> [THE PROBLEM]
Exactly as given, write out all the entries again.
+--
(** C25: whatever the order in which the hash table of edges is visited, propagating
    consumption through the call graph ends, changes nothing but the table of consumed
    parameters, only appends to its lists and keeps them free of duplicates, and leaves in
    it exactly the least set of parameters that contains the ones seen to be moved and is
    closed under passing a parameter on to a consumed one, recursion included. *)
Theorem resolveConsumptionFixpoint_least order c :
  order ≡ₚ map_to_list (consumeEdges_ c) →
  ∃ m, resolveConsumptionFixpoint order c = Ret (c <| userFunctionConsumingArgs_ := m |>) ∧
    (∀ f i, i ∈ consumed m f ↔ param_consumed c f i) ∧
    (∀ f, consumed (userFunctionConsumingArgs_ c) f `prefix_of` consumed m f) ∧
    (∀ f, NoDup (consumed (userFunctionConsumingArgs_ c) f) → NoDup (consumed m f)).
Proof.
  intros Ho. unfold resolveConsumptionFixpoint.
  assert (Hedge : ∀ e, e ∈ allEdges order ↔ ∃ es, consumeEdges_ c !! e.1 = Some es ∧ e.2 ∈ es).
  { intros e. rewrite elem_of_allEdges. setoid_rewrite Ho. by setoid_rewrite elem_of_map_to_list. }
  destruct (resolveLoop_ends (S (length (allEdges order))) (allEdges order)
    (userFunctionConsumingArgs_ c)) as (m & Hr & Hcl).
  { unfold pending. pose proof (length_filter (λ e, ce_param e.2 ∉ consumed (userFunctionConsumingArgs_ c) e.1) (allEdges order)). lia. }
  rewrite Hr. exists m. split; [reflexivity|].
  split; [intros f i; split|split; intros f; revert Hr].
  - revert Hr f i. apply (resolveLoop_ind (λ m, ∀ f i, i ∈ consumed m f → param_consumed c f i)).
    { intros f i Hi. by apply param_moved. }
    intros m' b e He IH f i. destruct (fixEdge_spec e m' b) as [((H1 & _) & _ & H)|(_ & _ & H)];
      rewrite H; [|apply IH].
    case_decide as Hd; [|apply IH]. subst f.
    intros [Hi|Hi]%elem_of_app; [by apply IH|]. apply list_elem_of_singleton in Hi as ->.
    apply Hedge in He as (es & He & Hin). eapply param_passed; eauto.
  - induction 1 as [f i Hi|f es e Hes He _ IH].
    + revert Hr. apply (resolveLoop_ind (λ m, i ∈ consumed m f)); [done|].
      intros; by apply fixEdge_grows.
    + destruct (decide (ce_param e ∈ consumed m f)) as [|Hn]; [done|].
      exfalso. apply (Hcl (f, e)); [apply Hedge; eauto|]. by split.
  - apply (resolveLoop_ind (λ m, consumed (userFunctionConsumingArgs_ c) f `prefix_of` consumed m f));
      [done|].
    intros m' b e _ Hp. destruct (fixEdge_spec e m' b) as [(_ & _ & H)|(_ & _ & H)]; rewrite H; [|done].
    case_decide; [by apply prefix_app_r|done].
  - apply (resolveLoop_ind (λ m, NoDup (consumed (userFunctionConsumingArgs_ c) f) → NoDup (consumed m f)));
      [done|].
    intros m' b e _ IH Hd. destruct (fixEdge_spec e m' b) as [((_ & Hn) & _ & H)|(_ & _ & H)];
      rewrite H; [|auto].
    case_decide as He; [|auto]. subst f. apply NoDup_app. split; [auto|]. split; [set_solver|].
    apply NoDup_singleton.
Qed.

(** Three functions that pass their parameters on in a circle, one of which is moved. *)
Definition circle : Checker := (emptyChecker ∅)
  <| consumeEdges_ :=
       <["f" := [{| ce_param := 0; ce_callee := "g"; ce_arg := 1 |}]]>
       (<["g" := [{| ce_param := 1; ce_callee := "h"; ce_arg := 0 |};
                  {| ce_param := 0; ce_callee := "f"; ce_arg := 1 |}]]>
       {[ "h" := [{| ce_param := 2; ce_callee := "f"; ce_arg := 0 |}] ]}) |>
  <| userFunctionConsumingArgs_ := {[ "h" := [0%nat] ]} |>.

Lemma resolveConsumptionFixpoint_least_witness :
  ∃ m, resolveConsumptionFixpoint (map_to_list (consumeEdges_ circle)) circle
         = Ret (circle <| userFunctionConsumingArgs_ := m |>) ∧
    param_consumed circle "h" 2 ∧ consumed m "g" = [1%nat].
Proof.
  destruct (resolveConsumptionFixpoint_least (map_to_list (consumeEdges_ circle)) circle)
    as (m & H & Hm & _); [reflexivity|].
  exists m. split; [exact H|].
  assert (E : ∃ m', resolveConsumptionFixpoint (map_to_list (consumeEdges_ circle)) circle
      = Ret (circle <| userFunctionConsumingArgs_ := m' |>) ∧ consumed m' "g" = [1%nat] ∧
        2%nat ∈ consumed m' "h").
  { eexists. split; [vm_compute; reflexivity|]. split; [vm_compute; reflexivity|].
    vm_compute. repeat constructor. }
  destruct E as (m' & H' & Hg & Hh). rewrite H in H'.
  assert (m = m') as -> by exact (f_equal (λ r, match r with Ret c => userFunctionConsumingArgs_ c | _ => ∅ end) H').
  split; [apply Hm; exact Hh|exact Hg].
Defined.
+--
> [WRITTEN RESPONSE]
(** C25: whatever the order in which the hash table of edges is visited, propagating
    consumption through the call graph ends, changes nothing but the table of consumed
    parameters, only appends to its lists and keeps them free of duplicates, and leaves in
    it exactly the least set of parameters that contains the ones seen to be moved and is
    closed under passing a parameter on to a consumed one, recursion included. *)
Theorem resolveConsumptionFixpoint_least order c :
  order ≡ₚ map_to_list (consumeEdges_ c) →
  ∃ m, resolveConsumptionFixpoint order c = Ret (c <| userFunctionConsumingArgs_ := m |>) ∧
    (∀ f i, i ∈ consumed m f ↔ param_consumed c f i) ∧
    (∀ f, consumed (userFunctionConsumingArgs_ c) f `prefix_of` consumed m f) ∧
    (∀ f, NoDup (consumed (userFunctionConsumingArgs_ c) f) → NoDup (consumed m f)).
Proof.
  intros Ho. unfold resolveConsumptionFixpoint.
  assert (Hedge : ∀ e, e ∈ allEdges order ↔ ∃ es, consumeEdges_ c !! e.1 = Some es ∧ e.2 ∈ es).
  { intros e. rewrite elem_of_allEdges. setoid_rewrite Ho. by setoid_rewrite elem_of_map_to_list. }
  destruct (resolveLoop_ends (S (length (allEdges order))) (allEdges order)
    (userFunctionConsumingArgs_ c)) as (m & Hr & Hcl).
  { unfold pending. pose proof (length_filter (λ e, ce_param e.2 ∉ consumed (userFunctionConsumingArgs_ c) e.1) (allEdges order)). lia. }
  rewrite Hr. exists m. split; [reflexivity|].
  split; [intros f i; split|split; intros f; revert Hr].
  - revert Hr f i. apply (resolveLoop_ind (λ m, ∀ f i, i ∈ consumed m f → param_consumed c f i)).
    { intros f i Hi. by apply param_moved. }
    intros m' b e He IH f i. destruct (fixEdge_spec e m' b) as [((H1 & _) & _ & H)|(_ & _ & H)];
      rewrite H; [|apply IH].
    case_decide as Hd; [|apply IH]. subst f.
    intros [Hi|Hi]%elem_of_app; [by apply IH|]. apply list_elem_of_singleton in Hi as ->.
    apply Hedge in He as (es & He & Hin). eapply param_passed; eauto.
  - induction 1 as [f i Hi|f es e Hes He _ IH].
    + revert Hr. apply (resolveLoop_ind (λ m, i ∈ consumed m f)); [done|].
      intros; by apply fixEdge_grows.
    + destruct (decide (ce_param e ∈ consumed m f)) as [|Hn]; [done|].
      exfalso. apply (Hcl (f, e)); [apply Hedge; eauto|]. by split.
  - apply (resolveLoop_ind (λ m, consumed (userFunctionConsumingArgs_ c) f `prefix_of` consumed m f));
      [done|].
    intros m' b e _ Hp. destruct (fixEdge_spec e m' b) as [(_ & _ & H)|(_ & _ & H)]; rewrite H; [|done].
    case_decide; [by apply prefix_app_r|done].
  - apply (resolveLoop_ind (λ m, NoDup (consumed (userFunctionConsumingArgs_ c) f) → NoDup (consumed m f)));
      [done|].
    intros m' b e _ IH Hd. destruct (fixEdge_spec e m' b) as [((_ & Hn) & _ & H)|(_ & _ & H)];
      rewrite H; [|auto].
    case_decide as He; [|auto]. subst f. apply NoDup_app. split; [auto|]. split; [set_solver|].
    apply NoDup_singleton.
Qed.

(** Three functions that pass their parameters on in a circle, one of which is moved. *)
Definition circle : Checker := (emptyChecker ∅)
  <| consumeEdges_ :=
       <["f" := [{| ce_param := 0; ce_callee := "g"; ce_arg := 1 |}]]>
       (<["g" := [{| ce_param := 1; ce_callee := "h"; ce_arg := 0 |};
                  {| ce_param := 0; ce_callee := "f"; ce_arg := 1 |}]]>
       {[ "h" := [{| ce_param := 2; ce_callee := "f"; ce_arg := 0 |}] ]}) |>
  <| userFunctionConsumingArgs_ := {[ "h" := [0%nat] ]} |>.

Lemma resolveConsumptionFixpoint_least_witness :
  ∃ m, resolveConsumptionFixpoint (map_to_list (consumeEdges_ circle)) circle
         = Ret (circle <| userFunctionConsumingArgs_ := m |>) ∧
    param_consumed circle "h" 2 ∧ consumed m "g" = [1%nat].
Proof.
  destruct (resolveConsumptionFixpoint_least (map_to_list (consumeEdges_ circle)) circle)
    as (m & H & Hm & _); [reflexivity|].
  exists m. split; [exact H|].
  assert (E : ∃ m', resolveConsumptionFixpoint (map_to_list (consumeEdges_ circle)) circle
      = Ret (circle <| userFunctionConsumingArgs_ := m' |>) ∧ consumed m' "g" = [1%nat] ∧
        2%nat ∈ consumed m' "h").
  { eexists. split; [vm_compute; reflexivity|]. split; [vm_compute; reflexivity|].
    vm_compute. repeat constructor. }
  destruct E as (m' & H' & Hg & Hh). rewrite H in H'.
  assert (m = m') as -> by exact (f_equal (λ r, match r with Ret c => userFunctionConsumingArgs_ c | _ => ∅ end) H').
  split; [apply Hm; exact Hh|exact Hg].
Defined.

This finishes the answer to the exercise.